Harichand Thakur (1812-1878) worked among the so-called untouchable people of Bengal. At a very early age he accepted the path of religious reformation for uplifting this underprivileged community. Harichand Thakur sowed the seed of a reformed religion called MATUA to eliminate inequity between people. His son Guruchand Thakur (1846-1937) worked with Australian Baptist missionary C.S. Meed in a campaign to have the ‘Chandal’ people re-categorised as ‘Namasudra’.

In 1907 he appealed to the then Governor of Bengal and Assam for employment of Namasudra in government service. His next movement was to remove the disgraceful term ‘Chandal’ from the census report. He was successful in the process and the term was removed in 1911.

Maha Baruni Utshob is an ephemeral celebration by their followers to pay homage to their contribution in social reformation. Millions of devotees come to attend the ceremony by walking several miles. The primary objective of the project was to design a circulation through architectural intervention which will ensure a flawless mobility of a huge crowed while giving a distinctive character to this site (seven devotees were killed and scored more than 100 other injured in a stampede in 2005 while taking part in Baruni bath).

This project is proposed by Anindya Gaurab, a student of Bangladesh University of Engineering and Technology (BUET). His studio supervisors were Mahmudul Anwar Riyaad and Tahajibul Hossain.
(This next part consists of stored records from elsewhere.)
(** A read of the directory backend that meets a full quota does not answer at all: the
    fallback asserts that the store is the bucket. *)
Lemma full_quota_panics : (ask {| remote := remote start; files := ∅; data := ∅ |}).2 = Panicked.
Proof. vm_compute. reflexivity. Qed.

Definition peer : RefJid.t := {| RefJid.ref_user := "5511"; RefJid.ref_device := ""; RefJid.ref_server := "s.whatsapp.net" |}.

Lemma catalogue_followed_witness : follow 5 everyone S3.Sample.stored.1.2 "5511@s.whatsapp.net" "" = Some [{| i_id := "A"; i_bytes := 4; i_sha := hex hash |}].
Proof.
  destruct (catalogue_followed everyone S3.Sample.stored.1.2 "5511@s.whatsapp.net" (peer : JID (JidOps := RefJid.ops)) 5) as [H _];
    [vm_compute; reflexivity|vm_compute; lia|]. rewrite H. vm_compute. reflexivity.
Defined.
End Sample.
(** Why a purge may take a file: it is the file of a row in the request's chat, of its type
    and age, or, when the status files without a message were asked for, one of those. *)
Definition purgeable (zone : Z → Z) (req : operatorMediaPurge) (before : option Z) (db : archive) (c n : string) (g : file) : Prop :=
  (∃ k r, rows db !! k = Some r ∧ let row := row_of (k, r) in kind g = RegularFile ∧ c = chatMediaRel (ChatJID row) ∧ n ∈ names_of zone row ∧
     (p_chat req = "" ∨ ChatJID row = p_chat req) ∧ (p_type req = "all" ∨ p_type req = "status" ∨ MediaType row = p_type req ∧ ChatJID row ≠ "status@broadcast") ∧
     (∀ b, before = Some b → Timestamp row < b)) ∨
  (p_type req = "status" ∧ IncludeOrphans req = true ∧ c = "status@broadcast" ∧ cached_name c n g = true ∧ (∀ b, before = Some b → mtime g < b) ∧
   ∀ k r, rows db !! k = Some r → k.2 = "status@broadcast" → media_type r ∈ purgeMediaTypes → n ∉ accounted zone (row_of (k, r))).

(** [C16] The operator's purge takes what was asked for and nothing else.  A dry run, the
    default, leaves the disk as it is.  A real run, wherever it is cut short, creates and
    changes nothing, and every file it took is a regular file a message of the requested
    chat, type and age accounts for (a status file only under its own type or "all"), or,
    when they were asked for, a generated file of the status feed of that age that no stored
    status accounts for. *)
Theorem operator_purge_confined `{JidOps} (zone cutoff : Z → Z) (maxInt : nat) (first : bool) (reached : option nat) (over : nat → bool) (raw req : operatorMediaPurge) (db : archive) (d : disk)
    (Hreq : checked_request false true raw = Ok req) (Hmax : (base.size (rows db) ≤ maxInt)%nat) :
  let '(d', result, _) := purgeOperatorMedia zone cutoff maxInt first reached over req db d in
  let before := if 0 <? OlderDays req then Some (cutoff (OlderDays req)) else None in
  (default true (p_dry req) = true → d' = d) ∧ DryRun result = default true (p_dry req) ∧ only_gone (purgeable zone req before db) d d'.
Proof.
  destruct (checked_status _ _ _ _ Hreq) as [Htype Hstatus]. unfold purgeOperatorMedia. set (before := if 0 <? OlderDays req then _ else _). set (k := if bool_decide (p_type req ∈ ["all"; "status"]) then _ else _).
  destruct (is_status_type req && negb first); [by split_and!|]. set (names := if is_status_type req then _ else _). rewrite each_row_once. cbn [after]. set (page := matching _ _ _ _). set (w0 := {| w_disk := d; w_result := _; orphans := _; examined := _; ended := _ |}).
  pose proof (scan_gone zone req before over maxInt page 0 w0) as Hs. destruct (visit _ _ _ page 0 w0) as [[w n] cut]. destruct Hs as (S1 & S2 & S3 & _ & S5). cbn [w_disk w_result w0 DryRun] in S1, S2, S3.
  assert (only_gone (purgeable zone req before db) d (w_disk w)) as G1.
  { eapply only_gone_weaken; [|exact S1]. intros c x g (kr & Hkr & [Hi1 Hi2] & Hk & Hc & Hn). apply matching_elem in Hkr as [Hrow Hm]. left. exists kr.1, kr.2. split; [done|]. cbv zeta. rewrite <-surjective_pairing. split_and!; [done..| | |done].
    - unfold row_matches in Hm. apply andb_true_iff in Hm as [[[_ Hm]%andb_true_iff _]%andb_true_iff _]. apply orb_true_iff in Hm as [Hm|Hm]; apply String.eqb_eq in Hm; [by left|by right].
    - destruct Hi1 as [?|[?|Hne]]; [by left|by right; left|]. destruct (decide (p_type req ∈ ["all"; "status"])) as [Hin|Hin]; [set_solver|]. right. right. split; [|done].
      unfold row_matches, k in Hm. rewrite (bool_decide_false (p_type req ∈ _)) in Hm by done. apply andb_true_iff in Hm as [_ Hm]. apply orb_true_iff in Hm as [Hm|Hm]; apply String.eqb_eq in Hm; [|done]. exfalso. rewrite Hm in Htype. clear -Htype. set_solver. }
  destruct (ended w) eqn:He; [by split_and!|]. destruct (is_status_type req) eqn:Hst; [|by split_and!]. apply String.eqb_eq in Hst.
  set (l := match reached with Some j => _ | None => _ end). destruct (orphans_gone req before (orphans w) (w_disk w) l (w_disk w, w_result w)) as (O1 & O2 & O3).
  { unfold l. apply Forall_forall. intros x Hx. destruct reached; [|done]. apply elem_of_take in Hx as (i & Hi & _). by eapply list_elem_of_lookup_2. } { done. }
  destruct (foldl _ _ l) as [d2 r2]. cbn [fst snd] in *. split_and!; [intros E; rewrite O3, S3; congruence|congruence|]. etrans; [exact G1|]. eapply only_gone_weaken; [|exact O1].
  intros c x g (A1 & A2 & A3 & A4 & _ & A6). right. split_and!; try done. intros key r Hrow Hk Hm Hacc. revert A3. refine (S5 Hst eq_refl _ (key, r) _ _ x Hacc); [|apply matching_elem; split; [exact Hrow|]|].
  - unfold page, matching. rewrite merge_sort_Permutation. pose proof (length_filter (λ kr, row_matches (p_chat req) None k kr = true) (map_to_list (rows db))) as Hlf. rewrite length_map_to_list in Hlf. lia.
  - unfold row_matches, k. cbn [snd fst]. rewrite (bool_decide_true (media_type r ∈ _)) by done. rewrite Hstatus, Hk by done. rewrite bool_decide_true by (rewrite Hst; set_solver). done.
  - cbn [fst]. by rewrite Hk.
Qed.
(* ===== verification/_CoqProject ===== *)
-Q . S2P
Prelude.v
Pmm.v
Vmm.v
Heap.v
Space.v
Kobj.v
Sched.v
RingBuf.v
Ipc.v
Path.v
Proc.v
Bytes.v
Fat32.v
Net.v
Routing.v
Link.v
Checksum.v
Inet.v
Udp.v
Tcp.v
Socket.v
Connection.v
Disasm.v
Ports.v
Moves.v
Aml.v
AmlScan.v
AmlEval.v
AmlAsm.v
Acpi.v
Battery.v
Pci.v
Ata.v
Ide.v
UserSpace.v
File.v
Elf.v
Clock.v
Entry.v
Irq.v
Format.v
Input.v
Font.v
Gfx.v
Picture.v
Windows.v
Compositor.v
E1000.v
(* ===== verification/Vmm.v ===== *)
(** * Virtual memory manager ([kernel/memory/vmm.c], [kernel/memory/vmm.h])

    Four-level x86-64 page tables.  A [page_table *] is the kernel virtual
    address of a frame in the direct map (HHDM); [mem] holds the 64-bit words
    the kernel has stored there, so reading a word that was never written is a
    [Fault].  The state also carries [g_kernel_address_space], the frame
    allocator and the CR3 and PAT registers; the TLB is not modelled. *)
From S2P Require Import Prelude Pmm.
Import Pmm.

Module Vmm.

(** ** Constants *)

Definition KERNEL_BASE : Z := 0xFFFFFFFF80000000.
Definition HHDM_BASE : Z := 0xFFFF800000000000.
Definition FB_BASE : Z := 0xFFFF900000000000.
Definition KERNEL_HEAP : Z := 0xFFFFA00000000000.
Definition KERNEL_STACK_TOP : Z := 0xFFFFC00000000000.
Definition KERNEL_STACK_PAGE_COUNT : Z := 0x400.
Definition PAGE_SIZE : Z := 0x1000.

Definition PAGE_PRESENT : Z := Z.shiftl 1 0.
Definition PAGE_WRITABLE : Z := Z.shiftl 1 1.
Definition PAGE_USER : Z := Z.shiftl 1 2.
Definition PAGE_PAT : Z := Z.shiftl 1 7.
Definition PAGE_WRITE_COMBINING : Z := PAGE_PAT.
Definition PAGE_ADDR_MASK : Z := 0x000FFFFFFFFFF000.

Definition PHYS_TO_HHDM (p : Z) : Z := u64 (p + HHDM_BASE).
Definition HHDM_TO_PHYS (v : Z) : Z := u64 (v - HHDM_BASE).

(** ** State *)

Record address_space := mkSpace { pml4_phys : Z; pml4 : Z }.

Record vmm_state := mkVmm {
  pmm : pmm_state_t;
  mem : gmap Z Z;
  g_kernel_address_space : address_space;
  cr3 : Z;
  msr_pat : Z
}.

Definition set_pmm (p : pmm_state_t) (s : vmm_state) : vmm_state :=
  mkVmm p (mem s) (g_kernel_address_space s) (cr3 s) (msr_pat s).
Definition set_mem (m : gmap Z Z) (s : vmm_state) : vmm_state :=
  mkVmm (pmm s) m (g_kernel_address_space s) (cr3 s) (msr_pat s).
Definition set_kspace (k : address_space) (s : vmm_state) : vmm_state :=
  mkVmm (pmm s) (mem s) k (cr3 s) (msr_pat s).
Definition set_cr3 (v : Z) (s : vmm_state) : vmm_state :=
  mkVmm (pmm s) (mem s) (g_kernel_address_space s) v (msr_pat s).
Definition set_pat (v : Z) (s : vmm_state) : vmm_state :=
  mkVmm (pmm s) (mem s) (g_kernel_address_space s) (cr3 s) v.
Lemma find_loop_ok s n l1 l2 fuel : heap_rep s (l1 ++ l2) → (length l2 < fuel)%nat →
  find_loop fuel n (head_addr (after KERNEL_HEAP l1) l2 0) s
  = Ok (default 0 (first_fit n (after KERNEL_HEAP l1) l2), s).
Proof.
  revert l1 fuel. induction l2 as [|b l2 IH]; intros l1 fuel R Hf; (destruct fuel as [|fuel]; [simpl in Hf; lia|]).
  { done. }
  destruct (rep_at _ _ _ _ R) as [[H1 H2 H3 H4] Hlo _ Hz Hhi]. pose proof (hr_valid _ _ R) as V.
  pose proof window as (W1 & _). cbn [find_loop head_addr]. rewrite truthy_pos by lia.
  assert (∀ x v, hmem s !! x = Some v → after KERNEL_HEAP l1 ≤ x < after KERNEL_HEAP l1 + 32 →
    hload x s = Ok (v, s)) as Hld.
  { intros x v Hxv Hx. unfold hload. rewrite V, Hxv by (unfold sizeof_heap_block in *; lia). done. }
  unfold payload_size_of, next_of, prev_of, free_of in *.
  rewrite (bind_of_ok _ _ _ _ _ (Hld _ _ H4 ltac:(lia))), truthy_b2z.
  replace (first_fit n _ (b :: l2)) with (if fits n b then Some (after KERNEL_HEAP l1)
    else first_fit n (after KERNEL_HEAP l1 + sizeof_heap_block + b.1) l2) by done.
  specialize (IH (l1 ++ [b]) fuel). rewrite <- app_assoc, after_app in IH. simpl in IH.
  specialize (IH R ltac:(simpl in Hf; lia)).
  assert ((nx ← hload (after KERNEL_HEAP l1 + 8); find_loop fuel n nx) s
    = Ok (default 0 (first_fit n (after KERNEL_HEAP l1 + sizeof_heap_block + b.1) l2), s)) as Hgo.
  { by rewrite (bind_of_ok _ _ _ _ _ (Hld _ _ H2 ltac:(lia))). }
  unfold fits. destruct b.2; [|done]. cbn [andb].
  rewrite (bind_of_ok _ _ _ (n <=? b.1) s); [by destruct (n <=? b.1)|].
  by rewrite (bind_of_ok _ _ _ _ _ (Hld _ _ H1 ltac:(lia))).
Qed.
Lemma fair_from n s l1 c l2 a t b :
  (length a ≤ n)%nat → sched_wf s (l1 ++ c :: l2) → truthy (g_scheduler_running s) = true →
  g_current_task s = c → st (k_tasks s) c ≠ Some TASK_DEAD →
  l2 ++ l1 = a ++ t :: b → st (k_tasks s) t = Some TASK_READY →
  ∃ k s', (k ≤ S n)%nat ∧ schedule_n k s = Ok (tt, s') ∧ g_current_task s' = t ∧
    st (k_tasks s') t = Some TASK_RUNNING ∧ sched_wf s' (l1 ++ c :: l2).
Proof.
  revert s l1 c l2 a b. induction n as [|n IH]; intros s l1 c l2 a b Hlen W Hr Hc Hd Hl Ht;
    destruct (fair_step s l1 c l2 a t b W Hr Hc Hd Hl Ht)
      as (s1 & Hs1 & (W1 & _ & _ & Hrr & _) & [[Hcur Hrun]|(l1' & c' & l2' & a' & b' & E & El & Hlt & Hc' & Hd' & Ht')]);
    [|lia| |].
  1,2: by exists 1%nat, s1; split_and!; [lia|apply (schedule_n_step 0 s s1)|..].
  rewrite E in W1. rewrite <- Hrr in Hr.
  destruct (IH s1 l1' c' l2' a' b' ltac:(lia) W1 Hr Hc' Hd' El Ht') as (k & s' & Hk & Hn & Hres).
  rewrite E. exists (S k), s'. split; [lia|]. split; [by eapply schedule_n_step|done].
Qed.
End switching.

(** ** Adding and removing tasks *)

Section linking.
Context {A : Type}.
Implicit Types s : kstate A.

Lemma head_last_ring T h l : ring T (h :: l) → ∃ th, T !! h = Some th ∧ t_prev th = default h (last (h :: l)).
Proof. intros [_ [(th & Hh & Hp & _) _]]. by exists th. Qed.

Lemma dll_frame T T' pv l nx : (∀ x, x ∈ l → T' !! x = T !! x) → dll T pv l nx → dll T' pv l nx.
Proof.
  intros Hf. apply dll_same. intros x tk Hx Ht. exists tk. by rewrite Hf.
Qed.

(** Redirecting the last task of a stretch. *)
Lemma dll_set_next T pv l y ty nx nx' : dll T pv (l ++ [y]) nx → y ∉ l → T !! y = Some ty →
  dll (<[y := set_t_next nx' ty]> T) pv (l ++ [y]) nx'.
Proof.
  intros [Hl Hy]%dll_app Hn Ht. apply dll_app. split.
  - eapply dll_frame; [|exact Hl]. intros x Hx. rewrite lookup_insert_ne; [done|]. by intros ->.
  - simpl in *. split; [|done]. destruct Hy as [(tk & Hk & Hp & _) _]. eexists. rewrite lookup_insert_eq.
    split; [done|]. simpl. split; [|done]. congruence.
Qed.

Lemma dll_set_prev T pv x l tx nx pv' : dll T pv (x :: l) nx → x ∉ l → T !! x = Some tx →
  dll (<[x := set_t_prev pv' tx]> T) pv' (x :: l) nx.
Proof.
  intros [(tk & Hk & _ & Hn) Hl] Hx Ht. split.
  - eexists. rewrite lookup_insert_eq. split; [done|]. simpl. split; [done|]. congruence.
  - eapply dll_frame; [|exact Hl]. intros y Hy. rewrite lookup_insert_ne; [done|]. by intros ->.
Qed.

Lemma wr_task_ok s p t f : k_tasks s !! p = Some t →
  wr_task p f s = Ok (tt, set_k_tasks (<[p := f t]> (k_tasks s)) s).
Proof. intros Hp. unfold wr_task, upd_ptr. by rewrite Hp. Qed.
(* ===== verification/Proc.v ===== *)
(** * Processes and threads ([kernel/scheduler/process_manager.c], and the
    killing of tasks in [kernel/scheduler/scheduler.c])

    Processes are a doubly linked list of objects of the kernel store. A call
    that blocks is split at [schedule()]. Killing recurses between tasks and
    processes, and is run with a bound on the depth. *)
From S2P Require Import Prelude Vmm Heap Kobj Sched RingBuf Ipc Path.
Import Kobj Sched Ipc Path.

Module Proc.

Definition MAX_EXEC_ARGC : Z := 64.
Definition PROCESS_MAX_NAME_LENGTH : Z := 32.

(** [(exit_code)-1] *)
Definition NO_EXIT_CODE : Z := 2 ^ 32 - 1.

(** ** What starting a process needs from the layers below *)

Class Loader (A : Type) := {
  (** [file_open], 0 when it fails, and [file_close] *)
  ld_open : list Z → M A Z;
  ld_close : Z → M A unit;
  (** [vmm_create_address_space], [vmm_destroy_address_space] *)
  ld_new_space : M A Z;
  ld_del_space : Z → M A unit;
  (** [elf_load(handle, space)]: the entry point, 0 when it fails *)
  ld_elf : Z → Z → M A Z;
  (** [vmm_virt_to_phys(space, va)] *)
  ld_v2p : Z → Z → M A Z;
  (** [memcpy8(PHYS_TO_HHDM(pa), bytes)] *)
  ld_copy : Z → list Z → M A unit
}.

(** The bytes of a 64-bit word in memory. *)
Definition le64 (v : Z) : list Z := map (λ i, u8 (Z.shiftr v (8 * Z.of_nat i))) (seq 0 8).

Definition zero_process : process :=
  mkProc 0 0 0 (zeros 32) (zeros 256) (zeros 256) 0 0 (replicate 128 (mkHandle HANDLE_NONE 0)) 0 0 0 0 0 0 0.

Section ops.
Context {A : Type} `{Alloc A} `{UserPages A} `{Loader A}.
Local Notation K := (kstate A).

Context (task_bootstrap user_task_bootstrap : Z).

(** ** The process list *)

Definition create_process : M K Z :=
  p ← on_alloc (al_malloc sizeof_process);
  if p =? 0 then mret 0
  else
    modify (λ s, set_k_procs (<[p := zero_process]> (k_procs s)) s) ;;
    n ← gets s_next_pid;
    modify (set_s_next_pid (u32 (n + 1))) ;;
    wr_proc p (set_p_pid n) ;;
    wr_proc p (set_p_next 0) ;;
    last ← gets s_last_process;
    (if truthy last then wr_proc p (set_p_prev last) ;; wr_proc last (set_p_next p)
     else wr_proc p (set_p_prev 0) ;; modify (set_s_processes p)) ;;
    modify (set_s_last_process p) ;;
    mret p.

Fixpoint find_proc_loop (n : nat) (pid p : Z) : M K Z :=
  match n with
  | O => no_fuel
  | S n' =>
      if truthy p then
        pr ← rd_proc p;
        if p_pid pr =? pid then mret p else find_proc_loop n' pid (p_next pr)
      else mret 0
  end.

Definition proc_fuel (s : K) : nat := S (size (k_procs s)).

(** 0 is the null pointer. *)
Definition find_process (pid : Z) : M K Z :=
  n ← gets proc_fuel;
  p ← gets s_processes;
  find_proc_loop n pid p.

Definition process_manager_init : M K unit := mret tt.

(** The entries [process_list] stores, each [(pid, name, state)]. *)
Fixpoint list_loop (n : nat) (p count : Z) : M K (list (Z * list Z * task_state)) :=
  match n with
  | O => no_fuel
  | S n' =>
      if truthy p && (0 <? count) then
        pr ← rd_proc p;
        tk ← rd_task (p_main_task pr);
        rest ← list_loop n' (p_next pr) (count - 1);
        mret ((p_pid pr, cstr (p_name pr), t_state tk) :: rest)
      else mret []
  end.

Definition process_list (count : Z) : M K (list (Z * list Z * task_state)) :=
  n ← gets proc_fuel;
  p ← gets s_processes;
  list_loop n p count.

(** ** Killing *)

(** The rest of [task_kill(t)], given how to kill a process. *)
Definition task_kill_body (process_kill : Z → M K unit) (t : Z) : M K unit :=
  wr_task t (set_t_state TASK_DEAD) ;;
  scheduler_remove t ;;
  tk ← rd_task t;
  if t_index tk =? 0 then process_kill (t_owner tk)
  else when (truthy (t_joining tk)) (rd_task (t_joining tk) ;; task_set_ready (t_joining tk)).

(** The loop of [process_kill] over the tasks of the process. *)
Fixpoint kill_tasks (task_kill : Z → M K unit) (n : nat) (t : Z) : M K unit :=
  match n with
  | O => no_fuel
  | S n' =>
      when (truthy t) (
        tk ← rd_task t;
        (if decide (t_state tk = TASK_DEAD) then mret tt else task_kill t) ;;
        kill_tasks task_kill n' (t_next_in_process tk))
  end.

Definition process_kill_body (task_kill : Z → M K unit) (p : Z) : M K unit :=
  pr ← rd_proc p;
  n ← gets task_fuel;
  kill_tasks task_kill n (p_main_task pr) ;;
  handle_close_all p ;;
  pr ← rd_proc p;
  when (truthy (p_waiting_task pr)) (task_set_ready (p_waiting_task pr)).
(** [route_upsert] keeps the table well formed (one entry in use per
    destination, mask and interface): the new route is active afterwards unless
    every entry is in use by another key, in which case nothing changes, and
    no route with another key is added, changed or lost. *)
Theorem route_upsert_correct s rt : routes_wf s → 0 ≤ r_netmask rt →
  ∃ s', route_upsert rt s = Ok (tt, s') ∧ routes_wf s' ∧
    (∀ r, same_key rt r = false → active s' r ↔ active s r) ∧
    (active s' rt ∨ s' = s ∧ ∀ e, e ∈ table s → e.1 = true ∧ same_key rt e.2 = false).
Proof.
  intros W Hrt. unfold route_upsert. rewrite (bind_of_ok _ _ s (table s) s eq_refl).
  destruct (first _ (table s)) as [i|] eqn:F.
  - apply first_Some in F as [([u r0] & He & Hp) _]. cbn in Hp. apply andb_true_iff in Hp as [-> Hp].
    assert (set_route i rt s = put_route i rt s) as Es.
    { unfold put_route. apply table_lookup in He as [Hu _]. cbn [s_is_route_used set_route set_s_routing_table].
      rewrite (list_insert_id _ _ _ Hu). by destruct s. }
    exists (put_route i rt s). rewrite <- Es at 1. split; [done|].
    destruct (put_active i rt s true r0 He) as [Ha Hb]; [done|]. split_and!; [|exact Hb|by left].
    eapply put_wf; [done..|]. intros j r Hj Hk. eapply (rw_unique s W); [done..|].
    apply same_key_spec in Hk, Hp. apply same_key_spec. lia.
  - destruct (first _ (table s)) as [i|] eqn:G in |- *.
    + apply first_Some in G as [([u r0] & He & Hp) _]. cbn in Hp. apply negb_true_iff in Hp as ->.
      exists (put_route i rt s). split; [done|].
      destruct (put_active i rt s false r0 He) as [Ha Hb]; [done|]. split_and!; [|exact Hb|by left].
      eapply put_wf; [done..|]. intros j r Hj Hk. rewrite first_None in F. specialize (F j _ Hj).
      cbn in F. congruence.
    + exists s. split_and!; [done..|]. right. split; [done|]. rewrite first_None in F, G.
      intros [u r] [j Hj]%list_elem_of_lookup. specialize (F j _ Hj). specialize (G j _ Hj). cbn in *.
      apply negb_false_iff in G as ->. done.
Qed.

(** [find_best_route] and [find_best_route_for_nic] return, among the routes
    in use that match the destination (and belong to the interface), one with
    the largest netmask, hence the longest prefix, and the smallest metric of
    those; no match leaves the result unset.  When the first match in the table
    is a default route (netmask 0), the code follows a null pointer. *)
Theorem find_best_route_correct s dst nic_id : routes_wf s →
  search_spec (candidates (λ _, true) dst (table s)) s (find_best_route dst s) ∧
  search_spec (candidates (λ r, u64 (r_nic_id r) =? nic_id) dst (table s)) s
    (find_best_route_for_nic nic_id dst s).
Proof.
  intros W. assert (Forall (λ e, 0 ≤ r_netmask e.2) (table s)) as Hm.
  { apply Forall_lookup. intros i [u r] [_ Hr]%table_lookup. exact (Forall_lookup_1 _ _ _ _ (rw_masks s W) Hr). }
  split; by apply best_loop_spec.
Qed.

Lemma boot_routes_wf (k : kstate A) : routes_wf (net_boot k).
Proof.
  split; [done..| |].
  - apply Forall_replicate. done.
  - intros i j r r' [Hu _]%table_lookup. apply lookup_replicate in Hu as [? _]. done.
Qed.
End table.

Lemma route_upsert_correct_witness :
  let s := net_boot (idle_kernel ∅) in let rt := mkRoute (IP 127 0 0 0) (IP 255 0 0 0) 0 7 10 in
  routes_wf s ∧ ∃ s', route_upsert rt s = Ok (tt, s') ∧ routes_wf s' ∧
    (∀ r, same_key rt r = false → active s' r ↔ active s r) ∧
    (active s' rt ∨ s' = s ∧ ∀ e, e ∈ table s → e.1 = true ∧ same_key rt e.2 = false).
Proof.
  intros s rt. split; [apply boot_routes_wf|]. apply (route_upsert_correct s rt); [apply boot_routes_wf|].
  vm_compute. discriminate.
Defined.

(** A table with a subnet route and a default route, in this order. *)
Definition demo_routes : net_state unit :=
  put_route 1 (mkRoute 0 0 (IP 10 0 2 2) 7 100)
    (put_route 0 (mkRoute (IP 10 0 2 0) (IP 255 255 255 0) 0 7 0) (net_boot (idle_kernel ∅))).

Lemma demo_routes_wf : routes_wf demo_routes.
Proof.
  unfold demo_routes. eapply put_wf; [eapply put_wf; [apply boot_routes_wf|by vm_compute|by vm_compute|]|done|by vm_compute|].
  - intros j r [Hu _]%table_lookup. apply lookup_replicate in Hu as [? _]. done.
  - intros j r [Hu Hr]%table_lookup Hk. destruct j as [|[|j]]; [|done|].
    + cbn in Hr. injection Hr as <-. vm_compute in Hk. discriminate.
    + cbn in Hu. apply lookup_replicate in Hu as [? _]. done.
Qed.
Lemma udp_on_data_ok s sp dp sum payload pad i k q r :
  0 ≤ dp < 2 ^ 16 → get_socket_for_port dp s = Ok (Some i, s) → s_sockets s !! i = Some k →
  u_is_listening k = true → Ipc.ok_listener (n_kernel s) (u_receiver k) →
  socket_queue_write (u_packets k) (payload ++ pad) (Z.of_nat (length payload)) = Ok (r, q) →
  udp_on_data (udp_header sp dp (sizeof_udp_header + Z.of_nat (length payload)) sum ++ payload ++ pad)
    (sizeof_udp_header + Z.of_nat (length payload)) s =
  Ok (tt, with_sock i (arrived q k)
    (set_n_kernel (set_k_tasks (Ipc.wake (u_receiver k) (k_tasks (n_kernel s))) (n_kernel s)) s)).
Proof.
  intros Hd Hi Hk Hls Hok Hq. unfold udp_on_data. rewrite (proj2 (Z.ltb_ge _ _)) by (unfold sizeof_udp_header; lia).
  destruct (udp_fields sp dp (sizeof_udp_header + Z.of_nat (length payload)) sum (payload ++ pad) Hd) as [-> ->].
  rewrite (bind_of_ok _ _ _ _ _ Hi), (bind_of_ok _ _ _ _ _ (sock_ok s i k Hk)), Hls. cbn [negb].
  replace (sizeof_udp_header + Z.of_nat (length payload) - sizeof_udp_header) with (Z.of_nat (length payload)) by lia.
  rewrite Hq, (bind_of_ok _ _ s (r, q) s) by done. cbn beta iota.
  rewrite (bind_of_ok _ _ _ _ _ (upd_sock_ok s i k (set_u_packets q) Hk)).
  unfold Ipc.wake, truthy, when, arrived. destruct (Z.eqb_spec (u_receiver k) 0) as [E|E]; cbn [negb].
  - destruct s as [[]], k. cbn in *. by rewrite E.
  - destruct Hok as [?|Ht]; [done|]. unfold zoom at 1. 
    erewrite bind_of_ok.
    2: { unfold zoom. cbn [n_kernel with_sock set_s_sockets]. by rewrite (Sched.task_set_ready_ok _ _ Ht). }
    erewrite upd_sock_ok by (apply (with_sock_lookup s i k); exact Hk). do 2 f_equal.
    unfold with_sock. cbn. by rewrite list_insert_insert_eq.
Qed.

Lemma udp_receive_ok s id i k l max : get_socket id s = Ok (Some i, s) → s_sockets s !! i = Some k →
  queue_rep (u_packets k) l → 0 ≤ max →
  ∃ s', udp_receive id max s =
    Ok (match l with [] => (0, []) | p :: _ => (1, take (Z.to_nat max) (payload_of p)) end, s').
Proof.
  intros Hi Hk Hq Hm. unfold udp_receive. rewrite (bind_of_ok _ _ _ _ _ Hi), (bind_of_ok _ _ _ _ _ (sock_ok s i k Hk)).
  pose proof (queue_read_ok _ l max Hq Hm) as Hr. destruct l as [|p l].
  - rewrite Hr, (bind_of_ok _ _ s (0, [], u_packets k) s) by done. cbn beta iota.
    rewrite (bind_of_ok _ _ _ _ _ (upd_sock_ok s i k _ Hk)). by eexists.
  - destruct Hr as (q' & Hr & _). rewrite Hr, (bind_of_ok _ _ s (1, take (Z.to_nat max) (payload_of p), q') s) by done.
    cbn beta iota. rewrite (bind_of_ok _ _ _ _ _ (upd_sock_ok s i k _ Hk)). by eexists.
Qed.
End transfer.
End Udp.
The master plan has been rethought respecting the age old sequential rituals the visitors follow while attending the festival. The problem of entry, exit, and Baruni snan (holy dip), all at the same point is solved with a combination of two unique buildings named as ‘Vog Mondir’ (it serves as the main entrance at the beginning and distributes ‘Prasad’ while leaving the site) and ‘Snan Mondir’ (bath plaza).

The ‘Vog Mondir’ separates the entry and exit flow in horizontal level, whereas the ‘Snan Mondir’ separates the pedestrian flow both horizontally (while entering) and vertically (while exiting).Every existing pond has been respected and reshaped according to the need of the new master plan. By making the best use of the site’s characteristics, the ‘Snan Mondir’ is placed in such a way that during the festival (dry season) the central plaza remains above water, facilitating the huge crowd to follow their bathing rituals, but in monsoon, while there will be very few people around, it goes under water, thus lowering the scale of the building. The Ghats have underwater platform which helps to prevent the water from being muddy and unhygienic, while some visual demarcations indicate the safety limit. The house of Guruchand Thakur and the ancient ‘Durga Mondir’ has been conserved with a new plaza. The temples of Harichand Thakur and Guruchand Thakur have been relocated to its original location where they were buried initially.

By introducing a new pond in front of the temples and the new ‘Mandapa’ at the other side of the pond, a minimum distance has been maintained, which will ensure the safety and better perception of the visitors. The temples are designed as a phenomenon, and not just some physical form. The corbeled surface of the temple will help nature to play on it, while birds will find niches to be suitable to make their nest.

People will not just remember the image, but also the smell and the sound of it. Four new pavilions have been designed where the followers will meet the descendants. The scale of the new plazas has been minimized by planting shading trees in grid iron pattern.